**How to complete this task:** Everything from the first line of the entries below through the line holding "- A JavaScript string is a" must be printed exactly as written.

►

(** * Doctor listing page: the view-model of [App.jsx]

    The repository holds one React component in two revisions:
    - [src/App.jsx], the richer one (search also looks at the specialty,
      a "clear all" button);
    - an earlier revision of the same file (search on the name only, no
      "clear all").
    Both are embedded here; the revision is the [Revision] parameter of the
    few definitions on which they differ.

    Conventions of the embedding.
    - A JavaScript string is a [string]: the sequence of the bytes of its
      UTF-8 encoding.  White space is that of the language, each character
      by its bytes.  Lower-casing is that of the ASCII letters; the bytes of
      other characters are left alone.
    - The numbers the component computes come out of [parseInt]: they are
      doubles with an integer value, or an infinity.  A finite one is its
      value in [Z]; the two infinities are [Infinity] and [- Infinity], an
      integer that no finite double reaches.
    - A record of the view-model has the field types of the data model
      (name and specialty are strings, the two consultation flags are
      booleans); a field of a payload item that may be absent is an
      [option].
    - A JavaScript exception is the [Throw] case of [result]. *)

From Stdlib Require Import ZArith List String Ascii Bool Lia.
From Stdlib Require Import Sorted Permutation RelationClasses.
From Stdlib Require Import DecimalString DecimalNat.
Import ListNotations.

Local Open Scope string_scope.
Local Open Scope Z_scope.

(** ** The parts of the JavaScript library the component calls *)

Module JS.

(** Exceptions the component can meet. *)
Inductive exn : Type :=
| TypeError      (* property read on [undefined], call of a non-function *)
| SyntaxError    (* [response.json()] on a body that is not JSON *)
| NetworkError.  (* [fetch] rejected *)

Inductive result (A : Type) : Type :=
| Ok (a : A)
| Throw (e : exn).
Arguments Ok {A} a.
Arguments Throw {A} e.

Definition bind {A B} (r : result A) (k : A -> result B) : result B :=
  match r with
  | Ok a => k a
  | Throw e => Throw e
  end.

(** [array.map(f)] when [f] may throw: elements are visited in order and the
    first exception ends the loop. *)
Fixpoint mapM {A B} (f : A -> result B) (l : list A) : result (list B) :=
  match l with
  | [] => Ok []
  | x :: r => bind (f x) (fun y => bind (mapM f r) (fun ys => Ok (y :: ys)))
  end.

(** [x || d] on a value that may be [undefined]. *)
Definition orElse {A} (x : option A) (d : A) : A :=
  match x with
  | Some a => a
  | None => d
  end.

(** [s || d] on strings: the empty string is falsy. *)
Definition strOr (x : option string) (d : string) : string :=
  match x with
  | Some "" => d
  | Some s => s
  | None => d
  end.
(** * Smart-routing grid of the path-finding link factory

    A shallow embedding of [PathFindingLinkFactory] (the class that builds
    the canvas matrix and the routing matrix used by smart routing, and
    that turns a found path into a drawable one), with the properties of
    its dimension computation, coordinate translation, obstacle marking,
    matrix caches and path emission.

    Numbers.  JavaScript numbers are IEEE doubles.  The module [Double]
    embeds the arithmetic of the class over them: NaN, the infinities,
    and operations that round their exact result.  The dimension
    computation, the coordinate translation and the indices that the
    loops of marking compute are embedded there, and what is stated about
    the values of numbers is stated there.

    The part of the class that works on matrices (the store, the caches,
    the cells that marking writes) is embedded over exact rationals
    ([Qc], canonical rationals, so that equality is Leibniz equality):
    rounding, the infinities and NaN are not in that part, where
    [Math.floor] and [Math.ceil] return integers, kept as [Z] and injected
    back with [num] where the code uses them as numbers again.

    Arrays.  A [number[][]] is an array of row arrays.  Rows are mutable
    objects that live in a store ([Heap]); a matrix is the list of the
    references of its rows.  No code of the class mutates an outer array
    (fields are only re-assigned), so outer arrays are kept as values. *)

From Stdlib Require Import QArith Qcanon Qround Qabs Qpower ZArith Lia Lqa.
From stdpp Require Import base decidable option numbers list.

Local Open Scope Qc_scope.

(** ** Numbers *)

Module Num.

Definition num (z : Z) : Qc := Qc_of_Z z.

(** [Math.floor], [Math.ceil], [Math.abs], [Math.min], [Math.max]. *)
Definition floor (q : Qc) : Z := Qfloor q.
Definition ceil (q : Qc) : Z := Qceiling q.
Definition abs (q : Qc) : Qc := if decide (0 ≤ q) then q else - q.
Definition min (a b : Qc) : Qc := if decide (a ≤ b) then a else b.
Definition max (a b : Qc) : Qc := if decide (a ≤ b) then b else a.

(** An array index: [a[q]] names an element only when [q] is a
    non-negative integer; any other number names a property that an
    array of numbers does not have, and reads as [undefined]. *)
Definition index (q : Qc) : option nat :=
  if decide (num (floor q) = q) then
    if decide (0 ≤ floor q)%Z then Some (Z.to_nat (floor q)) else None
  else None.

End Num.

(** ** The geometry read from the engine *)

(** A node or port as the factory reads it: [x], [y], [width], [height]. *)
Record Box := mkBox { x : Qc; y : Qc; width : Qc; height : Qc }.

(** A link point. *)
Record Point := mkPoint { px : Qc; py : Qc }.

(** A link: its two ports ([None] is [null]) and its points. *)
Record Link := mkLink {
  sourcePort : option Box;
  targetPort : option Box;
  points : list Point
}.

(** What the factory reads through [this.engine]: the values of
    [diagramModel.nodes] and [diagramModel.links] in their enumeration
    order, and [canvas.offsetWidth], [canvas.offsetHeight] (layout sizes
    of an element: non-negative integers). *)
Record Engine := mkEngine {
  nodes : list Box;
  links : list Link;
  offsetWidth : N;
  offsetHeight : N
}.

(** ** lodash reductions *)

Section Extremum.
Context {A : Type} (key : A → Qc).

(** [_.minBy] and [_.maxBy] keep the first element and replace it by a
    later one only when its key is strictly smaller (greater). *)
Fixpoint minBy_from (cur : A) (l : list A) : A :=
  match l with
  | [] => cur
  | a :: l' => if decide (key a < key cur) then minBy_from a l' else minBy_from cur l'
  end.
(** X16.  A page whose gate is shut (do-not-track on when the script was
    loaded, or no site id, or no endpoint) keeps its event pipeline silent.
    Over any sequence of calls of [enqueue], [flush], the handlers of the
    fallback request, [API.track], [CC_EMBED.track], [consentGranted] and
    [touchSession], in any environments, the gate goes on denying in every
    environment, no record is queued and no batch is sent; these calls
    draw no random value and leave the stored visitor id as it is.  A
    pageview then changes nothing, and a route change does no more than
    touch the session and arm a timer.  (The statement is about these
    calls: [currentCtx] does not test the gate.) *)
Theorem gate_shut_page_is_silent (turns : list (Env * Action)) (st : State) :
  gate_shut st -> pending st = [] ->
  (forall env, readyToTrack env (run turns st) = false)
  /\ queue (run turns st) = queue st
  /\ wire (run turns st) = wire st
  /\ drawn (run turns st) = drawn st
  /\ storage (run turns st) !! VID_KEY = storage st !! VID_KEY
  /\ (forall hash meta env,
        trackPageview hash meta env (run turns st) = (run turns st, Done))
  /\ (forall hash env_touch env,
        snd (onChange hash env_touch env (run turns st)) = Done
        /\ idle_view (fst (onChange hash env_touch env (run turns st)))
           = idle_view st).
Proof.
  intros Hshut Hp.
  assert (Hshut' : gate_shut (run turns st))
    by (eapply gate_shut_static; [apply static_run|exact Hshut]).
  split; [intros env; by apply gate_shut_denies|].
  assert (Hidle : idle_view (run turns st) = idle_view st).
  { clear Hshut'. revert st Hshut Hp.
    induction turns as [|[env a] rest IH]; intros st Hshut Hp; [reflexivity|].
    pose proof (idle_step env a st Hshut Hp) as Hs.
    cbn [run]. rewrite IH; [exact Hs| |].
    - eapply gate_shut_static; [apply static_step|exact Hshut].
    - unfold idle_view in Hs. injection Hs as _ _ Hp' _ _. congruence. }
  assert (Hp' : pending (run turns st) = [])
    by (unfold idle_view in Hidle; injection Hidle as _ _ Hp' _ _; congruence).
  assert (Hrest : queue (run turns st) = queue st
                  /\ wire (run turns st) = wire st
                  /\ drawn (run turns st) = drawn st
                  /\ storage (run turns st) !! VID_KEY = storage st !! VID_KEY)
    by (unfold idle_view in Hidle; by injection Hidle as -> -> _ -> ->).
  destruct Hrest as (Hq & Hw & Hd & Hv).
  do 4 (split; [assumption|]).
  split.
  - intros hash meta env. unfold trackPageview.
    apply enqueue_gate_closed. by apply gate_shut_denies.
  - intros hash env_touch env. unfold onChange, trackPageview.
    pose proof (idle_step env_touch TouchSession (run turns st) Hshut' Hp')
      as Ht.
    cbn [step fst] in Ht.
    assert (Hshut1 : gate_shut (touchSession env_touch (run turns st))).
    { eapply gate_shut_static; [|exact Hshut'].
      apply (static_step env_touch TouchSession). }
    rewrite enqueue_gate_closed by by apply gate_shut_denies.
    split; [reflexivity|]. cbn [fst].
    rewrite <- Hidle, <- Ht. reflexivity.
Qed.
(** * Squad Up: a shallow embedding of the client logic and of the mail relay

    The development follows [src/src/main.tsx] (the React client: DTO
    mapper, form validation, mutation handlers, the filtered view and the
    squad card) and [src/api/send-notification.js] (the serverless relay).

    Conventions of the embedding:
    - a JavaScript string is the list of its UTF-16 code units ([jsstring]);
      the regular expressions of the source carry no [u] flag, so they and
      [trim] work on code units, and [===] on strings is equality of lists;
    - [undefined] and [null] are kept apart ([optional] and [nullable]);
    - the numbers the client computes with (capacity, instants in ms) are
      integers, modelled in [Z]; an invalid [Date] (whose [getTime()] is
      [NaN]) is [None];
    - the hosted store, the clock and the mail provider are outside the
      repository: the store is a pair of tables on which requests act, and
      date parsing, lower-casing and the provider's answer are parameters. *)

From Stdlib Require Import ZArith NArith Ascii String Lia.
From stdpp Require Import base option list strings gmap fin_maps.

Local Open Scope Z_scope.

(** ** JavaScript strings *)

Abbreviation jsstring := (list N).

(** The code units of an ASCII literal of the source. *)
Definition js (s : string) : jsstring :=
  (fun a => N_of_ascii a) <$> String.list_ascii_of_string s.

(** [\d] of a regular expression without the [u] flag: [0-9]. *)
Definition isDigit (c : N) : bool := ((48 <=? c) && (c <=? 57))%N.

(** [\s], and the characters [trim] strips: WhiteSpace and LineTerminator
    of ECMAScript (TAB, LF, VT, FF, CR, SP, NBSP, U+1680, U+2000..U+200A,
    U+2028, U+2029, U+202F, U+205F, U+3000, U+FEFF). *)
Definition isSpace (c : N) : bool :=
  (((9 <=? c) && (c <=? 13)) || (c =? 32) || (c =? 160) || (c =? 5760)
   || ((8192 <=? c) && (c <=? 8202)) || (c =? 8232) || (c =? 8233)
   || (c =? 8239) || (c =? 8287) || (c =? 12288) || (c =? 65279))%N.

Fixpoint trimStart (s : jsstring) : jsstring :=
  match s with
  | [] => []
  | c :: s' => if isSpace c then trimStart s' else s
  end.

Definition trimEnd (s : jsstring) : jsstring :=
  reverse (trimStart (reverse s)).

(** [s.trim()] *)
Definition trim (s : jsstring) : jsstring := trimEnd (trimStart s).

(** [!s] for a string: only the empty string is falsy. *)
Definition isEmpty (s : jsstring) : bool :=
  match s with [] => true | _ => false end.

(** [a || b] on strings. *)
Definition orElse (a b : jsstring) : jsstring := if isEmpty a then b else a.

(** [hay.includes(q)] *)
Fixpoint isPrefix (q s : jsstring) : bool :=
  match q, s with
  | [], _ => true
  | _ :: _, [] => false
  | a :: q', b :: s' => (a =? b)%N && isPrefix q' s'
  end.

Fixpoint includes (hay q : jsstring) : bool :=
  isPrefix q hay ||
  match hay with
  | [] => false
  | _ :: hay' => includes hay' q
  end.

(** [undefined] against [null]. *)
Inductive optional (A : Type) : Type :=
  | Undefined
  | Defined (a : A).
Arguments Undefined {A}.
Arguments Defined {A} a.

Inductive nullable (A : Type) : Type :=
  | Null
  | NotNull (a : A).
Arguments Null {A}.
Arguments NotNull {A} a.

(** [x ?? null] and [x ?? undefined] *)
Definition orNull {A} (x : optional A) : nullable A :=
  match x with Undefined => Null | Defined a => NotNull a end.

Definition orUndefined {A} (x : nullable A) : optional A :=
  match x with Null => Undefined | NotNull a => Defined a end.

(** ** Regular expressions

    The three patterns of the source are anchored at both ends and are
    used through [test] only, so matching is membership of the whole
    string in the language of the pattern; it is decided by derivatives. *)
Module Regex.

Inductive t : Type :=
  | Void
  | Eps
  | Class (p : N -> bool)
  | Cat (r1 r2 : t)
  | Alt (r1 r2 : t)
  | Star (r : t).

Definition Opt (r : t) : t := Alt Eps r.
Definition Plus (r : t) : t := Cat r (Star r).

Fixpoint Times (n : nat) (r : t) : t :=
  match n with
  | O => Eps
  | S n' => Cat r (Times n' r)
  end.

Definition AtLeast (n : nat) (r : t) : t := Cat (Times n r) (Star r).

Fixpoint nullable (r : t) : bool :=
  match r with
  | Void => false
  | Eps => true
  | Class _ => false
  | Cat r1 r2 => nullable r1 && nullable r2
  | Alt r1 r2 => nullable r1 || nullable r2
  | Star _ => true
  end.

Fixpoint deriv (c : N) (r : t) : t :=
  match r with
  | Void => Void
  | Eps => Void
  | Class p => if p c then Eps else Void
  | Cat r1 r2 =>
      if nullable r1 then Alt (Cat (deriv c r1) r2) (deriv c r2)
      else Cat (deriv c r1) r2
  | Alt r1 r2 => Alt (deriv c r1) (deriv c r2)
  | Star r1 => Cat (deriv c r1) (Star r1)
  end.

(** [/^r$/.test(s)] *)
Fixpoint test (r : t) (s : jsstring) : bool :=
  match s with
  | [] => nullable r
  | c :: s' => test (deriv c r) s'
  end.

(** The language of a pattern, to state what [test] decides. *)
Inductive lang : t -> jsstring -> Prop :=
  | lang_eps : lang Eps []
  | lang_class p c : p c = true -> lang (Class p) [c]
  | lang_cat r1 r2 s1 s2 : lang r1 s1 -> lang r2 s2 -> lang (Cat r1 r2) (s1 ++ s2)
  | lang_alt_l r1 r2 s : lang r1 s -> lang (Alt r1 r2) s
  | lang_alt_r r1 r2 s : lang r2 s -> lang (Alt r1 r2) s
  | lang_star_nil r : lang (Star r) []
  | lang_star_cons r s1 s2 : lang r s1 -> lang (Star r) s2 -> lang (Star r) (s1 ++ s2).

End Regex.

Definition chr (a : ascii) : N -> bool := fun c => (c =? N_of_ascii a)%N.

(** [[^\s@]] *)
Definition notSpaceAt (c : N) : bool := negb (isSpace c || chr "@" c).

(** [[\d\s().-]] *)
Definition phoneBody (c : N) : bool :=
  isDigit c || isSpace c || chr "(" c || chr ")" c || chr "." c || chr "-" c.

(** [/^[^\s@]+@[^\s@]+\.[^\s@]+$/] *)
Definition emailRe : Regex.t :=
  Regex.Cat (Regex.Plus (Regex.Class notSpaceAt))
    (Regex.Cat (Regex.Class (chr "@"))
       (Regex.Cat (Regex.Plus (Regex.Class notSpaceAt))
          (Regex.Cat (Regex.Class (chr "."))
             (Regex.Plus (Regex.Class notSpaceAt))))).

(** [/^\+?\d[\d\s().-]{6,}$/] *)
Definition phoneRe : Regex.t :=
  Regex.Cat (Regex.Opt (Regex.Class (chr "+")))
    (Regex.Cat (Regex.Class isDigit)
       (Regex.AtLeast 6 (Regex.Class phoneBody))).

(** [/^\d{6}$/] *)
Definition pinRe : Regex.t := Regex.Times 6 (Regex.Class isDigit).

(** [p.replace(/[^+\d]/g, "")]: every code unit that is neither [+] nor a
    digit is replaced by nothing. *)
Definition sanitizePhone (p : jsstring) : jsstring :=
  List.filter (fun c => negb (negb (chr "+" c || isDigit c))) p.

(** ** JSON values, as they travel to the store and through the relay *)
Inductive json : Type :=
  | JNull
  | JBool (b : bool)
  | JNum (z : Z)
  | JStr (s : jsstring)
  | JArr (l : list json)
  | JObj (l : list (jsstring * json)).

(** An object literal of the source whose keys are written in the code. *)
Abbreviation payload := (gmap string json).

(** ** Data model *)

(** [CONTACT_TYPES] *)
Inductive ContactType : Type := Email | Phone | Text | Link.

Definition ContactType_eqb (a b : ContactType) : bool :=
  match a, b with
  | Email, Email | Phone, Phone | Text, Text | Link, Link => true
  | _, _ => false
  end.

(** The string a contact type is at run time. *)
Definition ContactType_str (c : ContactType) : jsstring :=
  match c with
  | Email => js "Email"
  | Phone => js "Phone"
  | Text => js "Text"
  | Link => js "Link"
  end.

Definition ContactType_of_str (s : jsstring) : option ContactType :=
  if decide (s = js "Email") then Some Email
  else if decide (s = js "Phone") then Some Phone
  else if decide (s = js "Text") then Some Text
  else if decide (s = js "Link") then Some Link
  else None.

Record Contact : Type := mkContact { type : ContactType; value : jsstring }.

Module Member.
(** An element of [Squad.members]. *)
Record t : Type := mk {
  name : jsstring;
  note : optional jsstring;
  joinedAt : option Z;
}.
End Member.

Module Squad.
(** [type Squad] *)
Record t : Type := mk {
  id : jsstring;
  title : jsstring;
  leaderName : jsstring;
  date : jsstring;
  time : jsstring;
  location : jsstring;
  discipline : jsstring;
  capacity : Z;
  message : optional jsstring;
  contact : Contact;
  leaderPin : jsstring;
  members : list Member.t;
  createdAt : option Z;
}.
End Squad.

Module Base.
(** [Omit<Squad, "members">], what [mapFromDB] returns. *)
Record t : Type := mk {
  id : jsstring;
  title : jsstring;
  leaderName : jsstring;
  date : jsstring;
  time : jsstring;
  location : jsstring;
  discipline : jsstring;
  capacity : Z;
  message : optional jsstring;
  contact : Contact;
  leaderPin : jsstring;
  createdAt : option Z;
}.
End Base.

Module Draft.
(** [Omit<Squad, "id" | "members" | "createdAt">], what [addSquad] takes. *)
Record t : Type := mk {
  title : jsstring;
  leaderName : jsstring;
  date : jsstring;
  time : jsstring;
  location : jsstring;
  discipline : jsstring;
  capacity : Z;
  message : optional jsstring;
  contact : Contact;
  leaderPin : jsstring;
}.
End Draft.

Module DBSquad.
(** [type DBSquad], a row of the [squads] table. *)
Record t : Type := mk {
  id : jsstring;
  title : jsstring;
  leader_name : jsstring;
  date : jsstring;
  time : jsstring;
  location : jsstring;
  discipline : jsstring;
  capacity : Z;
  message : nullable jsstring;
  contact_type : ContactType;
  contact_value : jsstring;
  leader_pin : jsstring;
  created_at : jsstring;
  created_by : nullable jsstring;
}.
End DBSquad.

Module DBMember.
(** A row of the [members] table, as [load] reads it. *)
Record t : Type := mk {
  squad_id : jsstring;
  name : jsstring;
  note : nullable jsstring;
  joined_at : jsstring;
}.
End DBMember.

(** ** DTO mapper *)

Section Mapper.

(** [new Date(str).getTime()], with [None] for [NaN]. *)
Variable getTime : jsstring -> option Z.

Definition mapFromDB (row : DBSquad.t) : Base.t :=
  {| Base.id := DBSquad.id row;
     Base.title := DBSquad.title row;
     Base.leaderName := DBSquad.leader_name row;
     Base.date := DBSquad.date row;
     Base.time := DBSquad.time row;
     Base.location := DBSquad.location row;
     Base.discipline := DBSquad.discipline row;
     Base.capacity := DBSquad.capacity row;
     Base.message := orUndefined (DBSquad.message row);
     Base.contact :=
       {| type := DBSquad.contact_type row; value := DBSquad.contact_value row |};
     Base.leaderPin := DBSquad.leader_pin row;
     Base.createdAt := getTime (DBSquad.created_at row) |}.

◄

**Expected output:**
(** * Doctor listing page: the view-model of [App.jsx]

    The repository holds one React component in two revisions:
    - [src/App.jsx], the richer one (search also looks at the specialty,
      a "clear all" button);
    - an earlier revision of the same file (search on the name only, no
      "clear all").
    Both are embedded here; the revision is the [Revision] parameter of the
    few definitions on which they differ.

    Conventions of the embedding.
    - A JavaScript string is a [string]: the sequence of the bytes of its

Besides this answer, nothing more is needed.